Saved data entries
Lemma write_fat_ok c data s v g : holds s v g -> in_fat c ->
  exists s', fat32_write_fat junk priv c data s = Ret (0, s') /\ holds s' (set_fat priv v c data) g.
Proof.
  intros Hh Hc. unfold fat32_write_fat. destruct (fat_sector_range c Hc) as (_ & Hr & Hr2).
  fold (fat_sector priv c). destruct geo. rewrite s32_small by lia. rewrite u32_small by (unfold is_u32; lia).
  pose proof (holds_image _ _ _ Hh (fat_sector priv c)) as Hlen. destruct (mod128 c).
  destruct (part_read_ok (take_page s) v (g + 1) (fat_sector priv c) junk) as (r & s1 & -> & Hr0 & Hh1);
    [by apply take_ok|done|done|]. cbn [obind]. destruct (Z.ltb_spec r 0); [lia|].
  edestruct (write_both_ok s1 v (g + 1) (fat_sector priv c)) as (r1 & s2 & r2 & s3 & -> & Hr1 & E2 & Hr2' & Hh3);
    [done..| | |].
  2: by apply put32_front.
  { by rewrite put32_buf_length. }
  cbn [obind]. destruct (Z.ltb_spec r1 0); [lia|]. rewrite E2. cbn [obind]. destruct (Z.ltb_spec r2 0); [lia|].
  exists (give_page s3). split; [done|]. by apply give_ok.
Qed.

(** Following links. *)
Lemma chain_cons v c l : chain priv nclus v c l -> 2 <= c < 2 + nclus /\ exists l', l = c :: l'.
Proof. destruct 1; eauto. Qed.

Lemma cluster_in_fat c : 2 <= c < 2 + nclus -> in_fat c.
Proof. destruct geo. unfold in_fat. lia. Qed.

Lemma follow_ok v n : forall c l s g, holds s v g -> chain priv nclus v c l ->
  exists s', follow junk priv n c s = Ret (default 0 (l !! n), s') /\ holds s' v g.
Proof.
  induction n as [|n IH]; intros c l s g Hh Hc; cbn [follow].
  - destruct (chain_cons _ _ _ Hc) as [_ [l' ->]]. eauto.
  - destruct (chain_cons _ _ _ Hc) as [Hr [l' ->]].
    destruct (fat_read_ok c s v g Hh (cluster_in_fat _ Hr)) as (s1 & -> & Hh1). cbn [obind lookup list_lookup].
    inversion Hc as [c' _ He|c' l'' _ He Hn]; subst.
    + destruct (Z.leb_spec 0x0ffffff8 (fat_entry priv v c)); [|lia]. eauto.
    + destruct (Z.leb_spec 0x0ffffff8 (fat_entry priv v c)); [lia|]. by apply IH.
Qed.

Lemma last_cluster_ok v : forall n c l s g, holds s v g -> chain priv nclus v c l -> (length l <= n)%nat ->
  exists s', last_cluster junk priv n c s = Ret (List.last l 0, s') /\ holds s' v g.
Proof.
  induction n as [|n IH]; intros c l s g Hh Hc Hn.
  - destruct (chain_cons _ _ _ Hc) as [_ [l' ->]]. simpl in Hn. lia.
  - cbn [last_cluster]. destruct (chain_cons _ _ _ Hc) as [Hr _].
    destruct (fat_read_ok c s v g Hh (cluster_in_fat _ Hr)) as (s1 & -> & Hh1). cbn [obind].
    inversion Hc as [c' _ He|c' l'' _ He Hnx]; subst.
    + destruct (Z.ltb_spec (fat_entry priv v c) 0x0ffffff8); [lia|]. eauto.
    + destruct (Z.ltb_spec (fat_entry priv v c) 0x0ffffff8); [|lia].
      destruct (fat_read_ok c s1 v g Hh1 (cluster_in_fat _ Hr)) as (s2 & -> & Hh2). cbn [obind].
      simpl in Hn. destruct (IH _ _ s2 g Hh2 Hnx) as (s3 & -> & Hh3); [lia|]. exists s3. split; [|done].
      destruct (chain_cons _ _ _ Hnx) as [_ [l3 ->]]. done.
Qed.

(** *** Algebra of the FAT *)

Lemma fat_entry_set_fat v c c' data : image_ok v -> in_fat c -> in_fat c' -> is_u32 data ->
  fat_entry priv (set_fat priv v c data) c' = if decide (c' = c) then data else fat_entry priv v c'.
Proof.
  intros Hv Hc Hc' Hd. destruct (fat_sector_range c Hc) as (Hs & _), (fat_sector_range c' Hc') as (Hs' & _).
  unfold fat_entry, set_fat, set_sector. destruct geo, (mod128 c), (mod128 c').
  rewrite decide_False by lia. destruct (decide (fat_sector priv c' = fat_sector priv c)) as [E|E].
  - case_decide as Ec.
    + subst c'. apply get32_put32_eq; [done|by rewrite Hv|done].
    + rewrite get32_put32_ne; rewrite ?Hv; try lia; [by rewrite E|].
      unfold fat_sector in E. assert (c mod 128 <> c' mod 128); [|lia].
      intros Em. apply Ec. rewrite (Z.div_mod c 128), (Z.div_mod c' 128) by lia. lia.
  - rewrite decide_False; [done|]. by intros ->.
Qed.

(** Sectors outside both FATs are untouched. *)
Lemma set_fat_other v c data i : in_fat c -> data_start priv <= i -> set_fat priv v c data i = v i.
Proof.
  intros Hc Hi. destruct (fat_sector_range c Hc) as (Hs & _). unfold set_fat, set_sector, data_start in *.
  destruct geo. rewrite !decide_False by lia. done.
Qed.

Lemma first_sector_range c : 2 <= c < 2 + nclus ->
  data_start priv <= first_sector priv c /\ first_sector priv c + spc <= size.
Proof. destruct geo. unfold first_sector, data_start. intros. split; nia. Qed.

Lemma flat_map_ext_in {A B} (f g : A -> list B) l : (forall x, x ∈ l -> f x = g x) -> flat_map f l = flat_map g l.
Proof.
  induction l as [|x l IH]; intros Hfg; simpl; [done|]. rewrite Hfg by left.
  rewrite IH; [done|]. intros y Hy. apply Hfg. by right.
Qed.

Lemma cluster_data_ext v v' c : (forall i, first_sector priv c <= i < first_sector priv c + spc -> v' i = v i) ->
  cluster_data priv v' c = cluster_data priv v c.
Proof. intros Hv. apply flat_map_ext_in. intros i Hi%elem_of_seqZ. apply Hv. lia. Qed.

Lemma cluster_data_set_fat v c c' data : in_fat c -> 2 <= c' < 2 + nclus ->
  cluster_data priv (set_fat priv v c data) c' = cluster_data priv v c'.
Proof.
  intros Hc Hc'. apply cluster_data_ext. intros i Hi. apply set_fat_other; [done|].
  destruct (first_sector_range c' Hc'). lia.
Qed.

Lemma image_ok_set_sector v i bs : image_ok v -> zlen bs = 512 -> image_ok (set_sector v i bs).
Proof. intros Hv Hb j. unfold set_sector. by case_decide. Qed.

Lemma image_ok_set_fat v c data : image_ok v -> image_ok (set_fat priv v c data).
Proof.
  intros Hv. destruct (mod128 c).
  assert (zlen (put32 (c mod 128 * 4) data (v (fat_sector priv c))) = 512)
    by (rewrite put32_length; rewrite ?Hv; lia).
  unfold set_fat. by repeat apply image_ok_set_sector.
Qed.

Lemma mirrored_set_fat v c data : in_fat c -> mirrored priv v -> mirrored priv (set_fat priv v c data).
Proof.
  intros Hc Hm k Hk. destruct (fat_sector_range c Hc) as (Hs & _). unfold set_fat, set_sector. destruct geo.
  destruct (decide (reserved_sector b + fat_size b + k = fat_sector priv c + fat_size b)) as [E|E].
  - rewrite (decide_False (P := reserved_sector b + k = fat_sector priv c + fat_size b)) by lia.
    rewrite decide_True by lia. done.
  - rewrite !decide_False by lia. by apply Hm.
Qed.

(** Chains are determined by the FAT and have no repetition. *)
Lemma chain_det v c l : chain priv nclus v c l -> forall l', chain priv nclus v c l' -> l' = l.
Proof.
  induction 1 as [c Hc He|c l Hc He Hl IH]; intros l' Hl'; inversion Hl'; subst; [done|lia|lia|].
  f_equal. auto.
Qed.

Lemma chain_suffix v c l : chain priv nclus v c l -> forall x, x ∈ l -> exists l1 l2, l = l1 ++ l2 /\ chain priv nclus v x l2.
Proof.
  induction 1 as [c Hc He|c l Hc He Hl IH]; intros x Hx.
  - apply list_elem_of_singleton in Hx as ->. exists [], [c]. split; [done|]. by constructor.
  - apply elem_of_cons in Hx as [->|Hx].
    + exists [], (c :: l). split; [done|]. by constructor.
    + destruct (IH x Hx) as (l1 & l2 & -> & Hl2). exists (c :: l1), l2. auto.
Qed.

What is expected:
Above are some lines. Repeat exactly, and only, those from the line that has "2: by apply put32_front." through the line that has "Hh1). cbn [obind].".

Result for this exercise:
  2: by apply put32_front.
  { by rewrite put32_buf_length. }
  cbn [obind]. destruct (Z.ltb_spec r1 0); [lia|]. rewrite E2. cbn [obind]. destruct (Z.ltb_spec r2 0); [lia|].
  exists (give_page s3). split; [done|]. by apply give_ok.
Qed.

(** Following links. *)
Lemma chain_cons v c l : chain priv nclus v c l -> 2 <= c < 2 + nclus /\ exists l', l = c :: l'.
Proof. destruct 1; eauto. Qed.

Lemma cluster_in_fat c : 2 <= c < 2 + nclus -> in_fat c.
Proof. destruct geo. unfold in_fat. lia. Qed.

Lemma follow_ok v n : forall c l s g, holds s v g -> chain priv nclus v c l ->
  exists s', follow junk priv n c s = Ret (default 0 (l !! n), s') /\ holds s' v g.
Proof.
  induction n as [|n IH]; intros c l s g Hh Hc; cbn [follow].
  - destruct (chain_cons _ _ _ Hc) as [_ [l' ->]]. eauto.
  - destruct (chain_cons _ _ _ Hc) as [Hr [l' ->]].
    destruct (fat_read_ok c s v g Hh (cluster_in_fat _ Hr)) as (s1 & -> & Hh1). cbn [obind lookup list_lookup].
    inversion Hc as [c' _ He|c' l'' _ He Hn]; subst.
    + destruct (Z.leb_spec 0x0ffffff8 (fat_entry priv v c)); [|lia]. eauto.
    + destruct (Z.leb_spec 0x0ffffff8 (fat_entry priv v c)); [lia|]. by apply IH.
Qed.

Lemma last_cluster_ok v : forall n c l s g, holds s v g -> chain priv nclus v c l -> (length l <= n)%nat ->
  exists s', last_cluster junk priv n c s = Ret (List.last l 0, s') /\ holds s' v g.
Proof.
  induction n as [|n IH]; intros c l s g Hh Hc Hn.
  - destruct (chain_cons _ _ _ Hc) as [_ [l' ->]]. simpl in Hn. lia.
  - cbn [last_cluster]. destruct (chain_cons _ _ _ Hc) as [Hr _].
    destruct (fat_read_ok c s v g Hh (cluster_in_fat _ Hr)) as (s1 & -> & Hh1). cbn [obind].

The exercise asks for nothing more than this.